─── Task material
(** The value that a decoded frame [f] gives channel [i], when
    [chancount] channels are decoded. *)
Definition sbus_channel (chancount : nat) (f : list Z) (i : nat) : Z :=
  if (17 <? chancount)%nat && (i =? 16)%nat then
    Z.land (f !!! 23%nat) 1 * 1000 + 998
  else if (17 <? chancount)%nat && (i =? 17)%nat then
    Z.land (f !!! 23%nat) 2 * 1000 + 998
  else sbus_value f i / 2 + 998.

(** The outcome of a normally decoded frame: the good-frame time, the
    channel count, the channel data, their time stamp and the report flag
    are set; the synchroniser's own variables are not touched. *)
Definition decoded (chancount : nat) (frame_time : Z) (s s' : sbus) : Prop :=
  last_frame_time s' = frame_time
  ∧ rc_channels (system_state s') = Z.of_nat chancount
  ∧ rc_channels_timestamp (system_state s') = frame_time
  ∧ fmu_report_due (system_state s') = true
  ∧ length (rc_channel_data (system_state s'))
    = length (rc_channel_data (system_state s))
  ∧ (∀ i, (i < chancount)%nat →
          (i < length (rc_channel_data (system_state s)))%nat →
          rc_channel_data (system_state s') !! i
          = Some (sbus_channel chancount (frame s) i))
  ∧ (∀ i, (chancount ≤ i)%nat →
          rc_channel_data (system_state s') !! i
          = rc_channel_data (system_state s) !! i)
  ∧ frame s' = frame s
  ∧ sbus_frame_drops s' = sbus_frame_drops s
  ∧ partial_frame_count s' = partial_frame_count s
  ∧ last_rx_time s' = last_rx_time s.

(** *** A synthetic encoder

    S.bus packs sixteen 11-bit channels, least significant bit first, into
    the contiguous 176-bit field of frame bytes 1..22. [sbus_pack] is that
    field as one number, channel [i] at bit [11 * i]; [sbus_encode] cuts it
    into bytes and adds the markers and a clear flag byte. *)
Definition sbus_pack (values : list Z) : Z :=
  foldr (λ v acc, v + 2 ^ 11 * acc) 0 values.

Definition sbus_encode (values : list Z) : list Z :=
  [0x0f]
  ++ map (λ j, Z.shiftr (sbus_pack values) (8 * Z.of_nat j) mod 256) (seq 0 22)
  ++ [0x00; 0x00].

(** The position in the 176-bit field of the bit that a matrix entry moves
    to bit [n] of the channel value, if it moves one there. *)
Definition pick_source (n : Z) (p : sbus_bit_pick) : option Z :=
  if bool_decide (mask p ≠ 0) && (n <? 32) && (lshift p <=? n)
     && Z.testbit (mask p) (n - lshift p) && (n - lshift p + rshift p <? 8)
  then Some (8 * byte p + (n - lshift p + rshift p))
  else None.

(** The bits of the channel value that a matrix entry can set. *)
Definition pick_bits (p : sbus_bit_pick) : Z := Z.shiftl (mask p) (lshift p).

(** The entries of a matrix row set pairwise disjoint bits, all among bits
    0..10. *)
Fixpoint disjoint_picks (row : list sbus_bit_pick) : bool :=
  match row with
  | [] => true
  | p :: row =>
      forallb (λ q, Z.land (pick_bits p) (pick_bits q) =? 0) row
      && disjoint_picks row
  end.

Definition row_in_11_bits (row : list sbus_bit_pick) : bool :=
  forallb (λ p, (0 <=? mask p) && (0 <=? lshift p) && (pick_bits p <? 2 ^ 11)) row.

(** The entries of a matrix row read bytes of the 176-bit field only. *)
Definition entries_in_field (row : list sbus_bit_pick) : bool :=
  forallb (λ p, (0 <=? byte p) && (byte p <? 22) && (0 <=? rshift p)) row.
──────
> [Exercise prompt] Search the listing above for the string "into" and return each line it appears on.

> [Result of this exercise]
    S.bus packs sixteen 11-bit channels, least significant bit first, into
    into bytes and adds the markers and a clear flag byte. *)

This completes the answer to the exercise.